After treatment, he was okay and we left 30 minutes later, and there was an awkward silence in the car as we drove home. Until the boy spoke up and said he was sorry for making me spend all that money. I snapped at him; it was not about the money, I was simply angry that he’d been careless with his life and had nearly put me in trouble. What asthma sufferer does not have an inhaler on him at all times? And if he had mentioned he had a history of asthma, I would have gotten him some tablets when the symptoms first started that morning. I was so mad at what he put both of us through. What if I had no money? Or if there was no car and I had had to carry him on my back to the junction to what – hail a cab at 2am? I was livid.

After he left the following day, I decided I wasn’t going to see him again. But Colossus (who I spoke to about it) said I was discriminating against asthma patients (lol), and Sensei weighed in as well. So I let it go and called the boy again. That night however ranks as the scariest night of my life so far.

*

The other day I was out with a few friends. We had called an intervention for one of our friends who had just had a kito situation. He had fallen into the hands of a blackmailing bitch, and now the shit had hit the fan and splattered on the faces of his parents. We were drinking beer and trying to figure out how best to calm the situation, even though I was more concerned with how to get back at the boy who brought about the mess.

My friend, still obviously distraught, spoke up: “I am tired of being gay… This thing is like a curse, and nothing works in my life because of it. Kito, kito, kito, that’s all I get… I had a third class in university… I cannot get a job… My parents hate me… I don’t even have money… kito, left, right and centre… Me, I am tired of this thing, I cannot continue to live like this, I am tired!”

I wanted to smack him in the face, but I kind of understood where he was coming from. And because of what he’d just gone through, I let it slide. An awkward silence descended on the table as everyone looked fixedly at their glasses, not knowing what to say.

I finally said: “I am gay too, Ikenna (not real name). Just like you. But my experience has been different. I have never had a kito situation (yes, I have been fortunate in that regard). I graduated on top of my faculty in university (can I brag just a bit, please). I have a job, and I’d like to think I have a great life. You know the difference between me and you? You often think with your dick and ass, while I think with my brain. You have made very poor choices in life which had nothing to do with you being gay, it’s just that you always seek instant gratification, no matter the cost, and that is the root cause of these your issues.”

When I was done talking, another silence ensued. And then, another person asked, directing his words at me, “Dennis, are you saying you like being gay?”
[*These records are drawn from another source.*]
Lemma voices_come_in_pairs_witness :
  String.prefix "zh" "zh-CN" = true /\
  tts_voice_kokoro true "zh-CN" = None /\
  tts_voice true "zh-CN" = Some "zh-CN-YunjianNeural" /\
  tts_voice false "en-US" = Some "en-SG-LunaNeural".
Proof.
  split; [reflexivity | ].
  split; [ | split; reflexivity].
  apply (proj2 (proj2 (voices_come_in_pairs "zh-CN"))). reflexivity.
Defined.

(** ** The transcript summary *)

Lemma split_on_length (sep : ascii) (s : string) :
  List.length (split_on sep s) = S (count_char sep s).
Proof.
  induction s as [ | c rest IH]; cbn [split_on count_char]; [reflexivity | ].
  destruct (Ascii.eqb c sep); cbn [List.length].
  - now rewrite IH.
  - destruct (split_on sep rest) as [ | part parts];
      cbn [List.length] in *; lia.
Qed.

Lemma count_words_from (ls : list Js.val) :
  forall acc : option nat,
    fold_left (fun acc line =>
                 match acc, line_words line with
                 | Some a, Some w => Some (a + w)
                 | _, _ => None
                 end) ls acc =
    match acc with
    | Some a =>
        if forallb is_string ls
        then Some (a + List.length ls + count_spaces ls)
        else None
    | None => None
    end.
Proof.
  induction ls as [ | line ls IH]; intros acc; cbn [fold_left forallb].
  - destruct acc as [a | ]; [ | reflexivity].
    unfold count_spaces. cbn. f_equal. lia.
  - rewrite IH. destruct acc as [a | ]; [ | reflexivity].
    destruct line; cbn [line_words is_string andb]; try reflexivity.
    destruct (forallb is_string ls); [ | reflexivity].
    rewrite split_on_length. unfold count_spaces, list_sum.
    cbn [map fold_right List.length]. f_equal. lia.
Qed.

(** The summary counts, for the lines of the original column, one word
    per line plus one per space, so never fewer words than lines; with no
    original column or no line all counts are zero; the two language
    entries are never empty.  The summary is computed exactly when every
    line of the original column is a string; otherwise [split] is called
    on a value that has none and the call throws. *)
Theorem summary_counts :
  forall (cols : list Column) (live : bool),
    let ls := match find isOriginal cols with
              | Some c => lines c
              | None => []
              end in
    match getTranscriptSummary cols live with
    | Some s =>
        forallb is_string ls = true /\
        totalLines s = List.length ls /\
        totalWords s = totalLines s + count_spaces ls /\
        totalLines s <= totalWords s /\
        sourceLanguage s <> "" /\ translationLanguages s <> ""
    | None => exists v, In v ls /\ is_string v = false
    end.
Proof.
  intros cols live ls. unfold getTranscriptSummary, count_words.
  fold ls. rewrite count_words_from.
  destruct (forallb is_string ls) eqn:E.
  - cbn [totalLines totalWords sourceLanguage translationLanguages].
    repeat split; try lia.
    + destruct (find isOriginal cols) as [c | ]; [ | discriminate].
      unfold or_string. destruct (String.eqb_spec (lang c) "");
        [discriminate | assumption].
    + unfold or_string.
      destruct (String.eqb_spec
                  (String.concat ", " (map lang (targets cols))) "");
        [discriminate | assumption].
  - apply Bool.not_true_iff_false in E.
    destruct (existsb (fun v => negb (is_string v)) ls) eqn:Ex.
    + apply existsb_exists in Ex. destruct Ex as (v & Hv & Hs).
      exists v. split; [exact Hv | ]. now destruct (is_string v).
    + exfalso. apply E. apply forallb_forall. intros v Hv.
      destruct (is_string v) eqn:Es; [reflexivity | ].
      assert (Hex : existsb (fun v => negb (is_string v)) ls = true).
      { apply existsb_exists. exists v. now rewrite Es. }
      congruence.
Qed.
I took my time to answer that question. I told them that my life would have been easier if I were straight; by now, I maybe would be engaged to some schoolteacher and we would be planning our wedding. But it is what it is. If life hands me a lemon, then by god, I will make lemonade and sell them at a profit, rather than lament that I wanted citrus instead.
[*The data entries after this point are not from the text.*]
(** * Package [web]: retrying HTTP client (client.go)

    A shallow embedding of [ShouldRetry], [IsTimeoutErr], [Backoff.Next],
    [RequestWithClose] and [client.Do], and the properties of the retry
    loop, the backoff generator and the two classifiers.

    Go's [int] is taken at its 64-bit width (amd64, arm64); every
    arithmetic operation of the source on an [int] is written with its
    two's-complement wrap-around. *)

From Stdlib Require Import ZArith List Bool Lia String.
Import ListNotations.
Local Open Scope Z_scope.

(** ** Go's [int] *)

Module GoInt.

Definition min_int : Z := - 2 ^ 63.
Definition max_int : Z := 2 ^ 63 - 1.

(** The value of type [int] that a mathematical integer wraps to. *)
Definition wrap (z : Z) : Z := (z + 2 ^ 63) mod 2 ^ 64 - 2 ^ 63.

Definition in_int (z : Z) : Prop := min_int <= z <= max_int.

Definition add (x y : Z) : Z := wrap (x + y).
Definition sub (x y : Z) : Z := wrap (x - y).
Definition mul (x y : Z) : Z := wrap (x * y).

End GoInt.

(** ** Errors

    An [error] interface value is nil ([None]) or holds a dynamic value.
    [IsTimeoutErr] only asks whether that value implements [net.Error]
    and, if so, what its [Timeout] method answers.  The methods are
    taken to return: a nil pointer inside a non-nil interface, on which
    [Timeout] would dereference nil, is not represented. *)

Inductive error : Type :=
| PlainError (msg : string)
    (* errors.New(msg) and every other type without the net.Error methods *)
| NetError (msg : string) (timeout temporary : bool).
    (* a value implementing net.Error; Timeout() and Temporary() answers *)

(** The type assertion [e.(net.Error)]: the asserted value and [ok]. *)
Definition as_net_Error (e : option error) : option (string * bool * bool) :=
  match e with
  | Some (NetError msg timeout temporary) => Some (msg, timeout, temporary)
  | _ => None
  end.

Definition Timeout (ne : string * bool * bool) : bool := snd (fst ne).

(** ** The two classifiers *)

Definition StatusRequestTimeout : Z := 408.

Definition ShouldRetry (statusCode : Z) : bool :=
  (statusCode =? StatusRequestTimeout) ||
  ((statusCode >=? 500) && (statusCode <=? 599)).

Definition IsTimeoutErr (e : option error) : bool :=
  match as_net_Error e with
  | Some err => Timeout err
  | None => false
  end.

(** ** Backoff *)

Record Backoff : Type := { BaseSleep : Z; MaxSleep : Z }.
So, do I like being gay? I would say that all round, being gay has made me a better person, because I am tolerant of differences, something I wasn’t when I was still in denial of my sexuality. Anytime I want to judge someone for anything, there is always this little voice in my head, reminding me that people also judge me and that it would be unfair to judge someone else so. I find myself constantly defending minorities; I defend the rights of women, I defend single mothers, and I generally no longer buy the single story about anybody the same way I expect people not to make my homosexuality the single story about me. I was once driving through GRA Red Light District with a friend, and he turned up his nose at the prostitutes we spotted in judgment, and I told him not to judge these women until he’d heard their stories, as I do believe some of them do not want this life they live.

So yes, being gay has made me a better person and I live my life without regrets and on my own terms.